**Task inputs**:
(* ===== verification/Cpuset.v ===== *)
(** * Core partitioning (cpuset/cpuset.go, cpuset/cpuset_linux.go)

    [Partition] renders two disjoint core ranges as taskset lists; [Count]
    reads such a list back.  [cores] is the meaning of a list. *)

From S2P Require Import Prelude Codec Text.
Local Open Scope go_scope.

Inductive cpu_error :=
| ErrTooFew (n : Z)
| ErrEmpty
| ErrBadList (lst : bytes)
| ErrDescending (part : bytes)
| ErrNoCores (lst : bytes).

Definition rangeList (lo hi : Z) : bytes :=
  if lo >=? hi then Itoa lo else Itoa lo ++ [dash_byte] ++ Itoa hi.

Definition Partition (numCPU clientCores : Z) : (bytes * bytes) + cpu_error :=
  if numCPU <? 2 then inr (ErrTooFew numCPU)
  else
    let clientCores := if clientCores <? 1 then 1 else clientCores in
    let clientCores := if clientCores >? numCPU - 1 then numCPU - 1 else clientCores in
    let serverCores := numCPU - clientCores in
    inl (rangeList 0 (serverCores - 1), rangeList serverCores (numCPU - 1)).

Definition DefaultClientCores (numCPU : Z) : Z := Z.min (Z.max (Z.quot numCPU 2) 2) (numCPU - 1).

(** One comma-separated part: [None] for a blank one. *)
Definition countPart (lst part : bytes) : Z + cpu_error :=
  let part := TrimSpace part in
  if len part =? 0 then inl 0
  else
    let '(lo, hi, found) := Cut dash_byte part in
    match Atoi (TrimSpace lo) with
    | None => inr (ErrBadList lst)
    | Some a =>
        if negb found then inl 1
        else
          match Atoi (TrimSpace hi) with
          | None => inr (ErrBadList lst)
          | Some b => if b <? a then inr (ErrDescending part) else inl (swrap64 (b - a + 1))
          end
    end.

Fixpoint countLoop (lst : bytes) (parts : list bytes) (total : Z) : Z + cpu_error :=
  match parts with
  | [] => inl total
  | p :: parts' =>
      match countPart lst p with
      | inr e => inr e
      | inl n => countLoop lst parts' (swrap64 (total + n))
      end
  end.

Definition Count (lst : bytes) : Z + cpu_error :=
  if len (TrimSpace lst) =? 0 then inr ErrEmpty
  else
    match countLoop lst (Split comma_byte lst) 0 with
    | inr e => inr e
    | inl total => if total =? 0 then inr (ErrNoCores lst) else inl total
    end.

(** *** cpuset_linux.go *)

Definition pinnedEnv : bytes := txt "KVBENCH_CPU_PINNED".
Definition serverEnv : bytes := txt "KVBENCH_CPU_SERVER".
Definition clientEnv : bytes := txt "KVBENCH_CPU_CLIENT".

(** The environment a process was started with, in order.  [os.Getenv] reads the
    first entry of a name; without one it is empty. *)
Definition environ : Type := list (bytes * bytes).

Fixpoint Getenv (env : environ) (name : bytes) : bytes :=
  match env with
  | [] => []
  | (n, v) :: env' => if bool_decide (n = name) then v else Getenv env' name
  end.

(** [taskset] is what [exec.LookPath] finds. *)
Definition Available (taskset : option bytes) : bool := bool_decide (is_Some taskset).

(** The program and environment of a successful exec, or what [Split] returned
    and the [GOMAXPROCS] it set, if it set one. *)
Inductive split_result :=
| Returned (server client : bytes) (active : bool) (procs : option Z)
| Failed
| Execed (argv : list bytes) (env : environ).

Definition Split_ (env : environ) (numCPU : Z) (taskset self : option bytes)
    (args : list bytes) (exec_ok : bool) (serverList clientList : bytes) : split_result :=
  if bool_decide (Getenv env pinnedEnv <> []) then
    let server := Getenv env serverEnv in
    let client := Getenv env clientEnv in
    let procs := match Count client with
                 | inl n => if n >? 0 then Some n else None
                 | inr _ => None
                 end in
    Returned server client true procs
  else
    let lists :=
      if (len serverList =? 0) || (len clientList =? 0)
      then Partition numCPU (DefaultClientCores numCPU)
      else inl (serverList, clientList) in
    match lists with
    | inr _ => Failed
    | inl (s, c) =>
        match taskset, self with
        | Some _, Some self =>
            if exec_ok
            then Execed ([txt "taskset"; txt "-c"; c; self] ++ args)
                   (env ++ [(pinnedEnv, txt "1"); (serverEnv, s); (clientEnv, c)])
            else Failed
        | _, _ => Failed
        end
    end.

Definition ServerWrap (taskset : bool) (lst bin : bytes) (args : list bytes) : bytes * list bytes :=
  if len lst =? 0 then (bin, args)
  else if taskset then (txt "taskset", [txt "-c"; lst; bin] ++ args)
  else (bin, args).

(** ** Other systems (cpuset/cpuset_other.go): no split, ever *)

Definition Available_other : bool := false.
Definition Split_other (serverList clientList : bytes) : split_result := Returned [] [] false None.
Definition ServerWrap_other (lst bin : bytes) (args : list bytes) : bytes * list bytes := (bin, args).

(** ** What a list means *)

(** The cores of a range. *)
Definition range (lo hi : Z) : list Z := (fun i => lo + Z.of_nat i) <$> seq 0 (Z.to_nat (hi - lo + 1)).

(** [l] is a taskset list naming the cores from [lo] to [hi]. *)
Definition names_range (l : bytes) (lo hi : Z) : Prop := lo <= hi /\ l = rangeList lo hi.

Lemma Itoa_nonempty n : 0 <= n -> (len (Itoa n) =? 0) = false.
Proof.
  intros Hn. unfold Itoa. case_zcmp; [lia|]. pose proof (digits_nonempty 20 n ltac:(lia)).
  apply Z.eqb_neq. lia.
Qed.

Lemma rangeList_graphic lo hi : 0 <= lo -> lo <= hi -> Forall graphic (rangeList lo hi).
Proof.
  intros Hlo Hhi. assert (forall n, 0 <= n -> Forall graphic (Itoa n)) as Hi.
  { intros n Hn. eapply Forall_impl; [by apply Itoa_digits|]. apply digit_graphic. }
  unfold rangeList. destruct (lo >=? hi); [by apply Hi|]. rewrite !Forall_app. split_and!; [by apply Hi| |by apply Hi; lia].
  repeat constructor; by vm_compute.
Qed.

Lemma rangeList_no_comma lo hi : 0 <= lo -> lo <= hi -> comma_byte ∉ rangeList lo hi.
Proof.
  intros Hlo Hhi. assert (forall n, 0 <= n -> comma_byte ∉ Itoa n) as Hi by (intros; by apply Itoa_no).
  unfold rangeList. destruct (lo >=? hi); [by apply Hi|]. rewrite !not_elem_of_app. split_and!; [by apply Hi| |apply Hi; lia].
  apply not_elem_of_cons. split; [done|]. apply not_elem_of_nil.
Qed.

Lemma Count_rangeList lo hi :
  0 <= lo -> lo <= hi -> hi < 2 ^ 62 -> Count (rangeList lo hi) = inl (hi - lo + 1).
Proof.
  intros Hlo Hle Hhi. unfold Count. rewrite TrimSpace_graphic by (by apply rangeList_graphic).
  assert ((len (rangeList lo hi) =? 0) = false) as Hne.
  { pose proof (Itoa_nonempty lo Hlo) as Hn. unfold rangeList. destruct (lo >=? hi); [done|].
    rewrite len_app. apply Z.eqb_neq in Hn. apply Z.eqb_neq. zlia. }
  rewrite Hne. unfold Split. rewrite split_at_plain by (by apply rangeList_no_comma). cbn [app countLoop].
  assert (countPart (rangeList lo hi) (rangeList lo hi) = inl (hi - lo + 1)) as ->.
  { unfold countPart. rewrite TrimSpace_graphic by (by apply rangeList_graphic). rewrite Hne.
    unfold rangeList at 1. rewrite Z.geb_leb. unfold Cut. destruct (Z.leb_spec hi lo).
    - rewrite cut_at_plain by (by apply Itoa_no). cbn [app].
      rewrite Itoa_trim, Atoi_Itoa by lia. cbn [negb]. f_equal. lia.
    - cbn [app]. rewrite cut_at_sep by (by apply Itoa_no). cbn [app].
      rewrite !Itoa_trim, !Atoi_Itoa by lia. cbn [negb]. case_zcmp; [lia|].
      rewrite swrap64_id by zlia. done. }
  rewrite Z.add_0_l, swrap64_id by zlia. case_zcmp; [lia|done].
Qed.

Lemma range_split n k : 0 <= k <= n -> range 0 (k - 1) ++ range k (n - 1) = range 0 (n - 1).
Proof.
  intros Hk. unfold range. replace (Z.to_nat (n - 1 - 0 + 1)) with (Z.to_nat (k - 1 - 0 + 1) + Z.to_nat (n - 1 - k + 1))%nat by lia.
  rewrite seq_app, fmap_app. f_equal.
  rewrite Nat.add_comm, <- fmap_add_seq, <- list_fmap_compose.
  apply list_fmap_ext. intros i x _. simpl. lia.
Qed.

(** The clamped client share leaves both sides at least one core. *)
Lemma Partition_ranges n k :
  2 <= n -> exists s, 1 <= s <= n - 1 /\
    Partition n k = inl (rangeList 0 (s - 1), rangeList s (n - 1)).
Proof.
  intros Hn. unfold Partition. destruct (Z.ltb_spec n 2); [lia|].
  eexists. split; [|done]. repeat case_zcmp; lia.
Qed.

(** For two cores or more, whatever share the client asks for, the lists name
    adjoining ranges that together are the cores [0 .. numCPU-1]. *)
Definition covers (n s : Z) (server client : bytes) : Prop :=
  names_range server 0 (s - 1) /\ names_range client s (n - 1) /\
  range 0 (s - 1) ++ range s (n - 1) = range 0 (n - 1) /\ NoDup (range 0 (n - 1)) /\
  Count server = inl s /\ Count client = inl (n - s).

Lemma Partition_covers n k :
  2 <= n -> n < 2 ^ 62 ->
  exists server client s, Partition n k = inl (server, client) /\ covers n s server client /\
    1 <= s <= n - 1 /\ (1 <= k <= n - 1 -> n - s = k).
Proof.
  intros Hn Hmax. destruct (Partition_ranges n k Hn) as (s & Hs & Hp).
  exists (rangeList 0 (s - 1)), (rangeList s (n - 1)), s. unfold covers.
  split_and!; try done; try lia; try (split; [lia|done]).
  - apply range_split. lia.
  - unfold range. apply NoDup_fmap_2_strong; [|apply NoDup_seq]. intros; lia.
  - rewrite Count_rangeList by lia. f_equal. lia.
  - rewrite Count_rangeList by lia. f_equal. lia.
  - intros Hk. unfold Partition in Hp. destruct (Z.ltb_spec n 2); [lia|].
    destruct (Z.ltb_spec k 1); [lia|]. rewrite Z.gtb_ltb in Hp. destruct (Z.ltb_spec (n - 1) k); [lia|].
    injection Hp as Hp _. apply (f_equal Count) in Hp. rewrite !Count_rangeList in Hp by lia.
    injection Hp as Hp. lia.
Qed.

(** The default share leaves the server a core and is half the machine from
    four cores up. *)
Lemma default_share n :
  2 <= n -> 1 <= DefaultClientCores n <= n - 1 /\ (4 <= n -> DefaultClientCores n = n / 2).
Proof.
  intros Hn. unfold DefaultClientCores. rewrite Z.quot_div_nonneg by lia.
  pose proof (Z.div_mod n 2 ltac:(lia)). pose proof (Z.mod_pos_bound n 2 ltac:(lia)). split; lia.
Qed.

Lemma Getenv_app env l name : name ∉ env.*1 -> Getenv (env ++ l) name = Getenv l name.
Proof.
  induction env as [|[n v] env IH]; intros Hn; [done|]. cbn in *. rewrite not_elem_of_cons in Hn.
  rewrite bool_decide_eq_false_2 by naive_solver. apply IH. naive_solver.
Qed.

Lemma Getenv_absent env name : name ∉ env.*1 -> Getenv env name = [].
Proof. intros Hn. rewrite <- (app_nil_r env). by rewrite Getenv_app. Qed.

Lemma Getenv_first env l name : name ∈ env.*1 -> Getenv (env ++ l) name = Getenv env name.
Proof.
  induction env as [|[n v] env IH]; intros Hn; [by apply elem_of_nil in Hn|]. cbn in *. case_bool_decide; [done|].
  apply IH. apply elem_of_cons in Hn as [->|Hn]; done.
Qed.

(** The environment of a shell that has not set the three variables. *)
Definition unpinned (env : environ) : Prop := (pinnedEnv ∉ env.*1) /\ (serverEnv ∉ env.*1) /\ (clientEnv ∉ env.*1).

(** The second pass reads back what the first carried. *)
Lemma Split_second_pass env server client numCPU taskset self args ok sl cl :
  unpinned env ->
  Split_ (env ++ [(pinnedEnv, txt "1"); (serverEnv, server); (clientEnv, client)]) numCPU taskset self args ok sl cl =
  Returned server client true (match Count client with inl n => if n >? 0 then Some n else None | inr _ => None end).
Proof. intros (Hp & Hs & Hc). unfold Split_. by rewrite !Getenv_app. Qed.

(** C34: the split covers the machine.  On two cores or more a partition for any
    client share gives two non-empty lists that name adjoining ranges, together
    all cores, each once.  A split without lists of its own, from an environment
    without its variables, re-executes the process under taskset on the client
    half of such a partition, half the machine from four cores up, and the
    second pass, in the environment the first left, returns the same lists and
    sets GOMAXPROCS to the number of client cores. *)
Theorem split_covers_machine n k env taskset self args numCPU' :
  2 <= n -> n < 2 ^ 62 -> unpinned env ->
  (exists server client s, Partition n k = inl (server, client) /\ covers n s server client /\
     1 <= s <= n - 1 /\ (1 <= k <= n - 1 -> n - s = k)) /\
  (exists server client s env',
     Split_ env n (Some taskset) (Some self) args true [] [] =
       Execed ([txt "taskset"; txt "-c"; client; self] ++ args) env' /\
     Split_ env' numCPU' (Some taskset) (Some self) args true [] [] =
       Returned server client true (Some (n - s)) /\
     covers n s server client /\ 1 <= s <= n - 1 /\ (4 <= n -> n - s = n / 2)).
Proof.
  intros Hn Hmax Henv. split; [by apply Partition_covers|].
  destruct (Partition_covers n (DefaultClientCores n) Hn Hmax) as (server & client & s & Hp & Hc & Hs & Hk).
  destruct (default_share n Hn) as [Hd Hhalf].
  exists server, client, s, (env ++ [(pinnedEnv, txt "1"); (serverEnv, server); (clientEnv, client)]).
  rewrite Split_second_pass by done. unfold Split_. rewrite (Getenv_absent env pinnedEnv) by apply Henv.
  change ((len [] =? 0) || (len [] =? 0)) with true. rewrite Hp. pose proof Hc as (_ & _ & _ & _ & _ & ->).
  split_and!; try done; try lia.
  rewrite Z.gtb_ltb. case_zcmp; [done|lia].
Qed.

Lemma split_covers_machine_witness :
  let env := [(txt "PATH", txt "/usr/bin")] in
  (exists server client s, Partition 6 3 = inl (server, client) /\ covers 6 s server client /\
     1 <= s <= 6 - 1 /\ (1 <= 3 <= 6 - 1 -> 6 - s = 3)) /\
  (exists server client s env',
     Split_ env 6 (Some (txt "/usr/bin/taskset")) (Some (txt "kvbench")) [txt "run"] true [] [] =
       Execed ([txt "taskset"; txt "-c"; client; txt "kvbench"] ++ [txt "run"]) env' /\
     Split_ env' 3 (Some (txt "/usr/bin/taskset")) (Some (txt "kvbench")) [txt "run"] true [] [] =
       Returned server client true (Some (6 - s)) /\
     covers 6 s server client /\ 1 <= s <= 6 - 1 /\ (4 <= 6 -> 6 - s = 6 / 2)).
Proof.
  apply (split_covers_machine 6 3 [(txt "PATH", txt "/usr/bin")] (txt "/usr/bin/taskset") (txt "kvbench") [txt "run"] 3);
    [lia|lia|]. split_and!; apply (bool_decide_unpack _); vm_compute; exact Logic.I.
Defined.

(** A variable the environment already has is read before the one the first
    pass appends.  With [KVBENCH_CPU_SERVER] exported the second pass hands the
    servers that list and not the one it chose; with [KVBENCH_CPU_PINNED]
    exported empty the second pass is a first pass again, which re-executes. *)
Theorem split_reads_stale_environment env n taskset self args ok server client :
  Split_ env n (Some taskset) (Some self) args true server client =
    Execed ([txt "taskset"; txt "-c"; client; self] ++ args)
      (env ++ [(pinnedEnv, txt "1"); (serverEnv, server); (clientEnv, client)]) ->
  let env' := env ++ [(pinnedEnv, txt "1"); (serverEnv, server); (clientEnv, client)] in
  (pinnedEnv ∉ env.*1 -> serverEnv ∈ env.*1 ->
   exists c procs, Split_ env' n (Some taskset) (Some self) args ok server client =
     Returned (Getenv env serverEnv) c true procs) /\
  (pinnedEnv ∈ env.*1 -> server <> [] -> client <> [] ->
   exists env'', Split_ env' n (Some taskset) (Some self) args true server client =
     Execed ([txt "taskset"; txt "-c"; client; self] ++ args) env'').
Proof.
  intros Hfirst env'. split.
  - intros Hp Hs. unfold Split_, env'. rewrite (Getenv_app env _ pinnedEnv), (Getenv_first env _ serverEnv) by done.
    by eexists _, _.
  - intros Hp Hs Hc. unfold Split_ in Hfirst. case_bool_decide as Hg; [done|].
    unfold Split_, env'. rewrite (Getenv_first env _ pinnedEnv) by done. rewrite Hg, bool_decide_eq_false_2 by (intros E; by apply E).
    destruct server as [|x server]; [done|]. destruct client as [|y client]; [done|]. rewrite !len_cons.
    pose proof (len_nonneg server). pose proof (len_nonneg client).
    destruct (Z.eqb_spec (1 + len server) 0); [lia|]. destruct (Z.eqb_spec (1 + len client) 0); [lia|]. by eexists.
Qed.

**What the task requires**: Above are the records; please copy exactly their first line and each line after it through the line containing "Definition rangeList (lo", and no line after that.

**Task answer**:
(* ===== verification/Cpuset.v ===== *)
(** * Core partitioning (cpuset/cpuset.go, cpuset/cpuset_linux.go)

    [Partition] renders two disjoint core ranges as taskset lists; [Count]
    reads such a list back.  [cores] is the meaning of a list. *)

From S2P Require Import Prelude Codec Text.
Local Open Scope go_scope.

Inductive cpu_error :=
| ErrTooFew (n : Z)
| ErrEmpty
| ErrBadList (lst : bytes)
| ErrDescending (part : bytes)
| ErrNoCores (lst : bytes).

Definition rangeList (lo hi : Z) : bytes :=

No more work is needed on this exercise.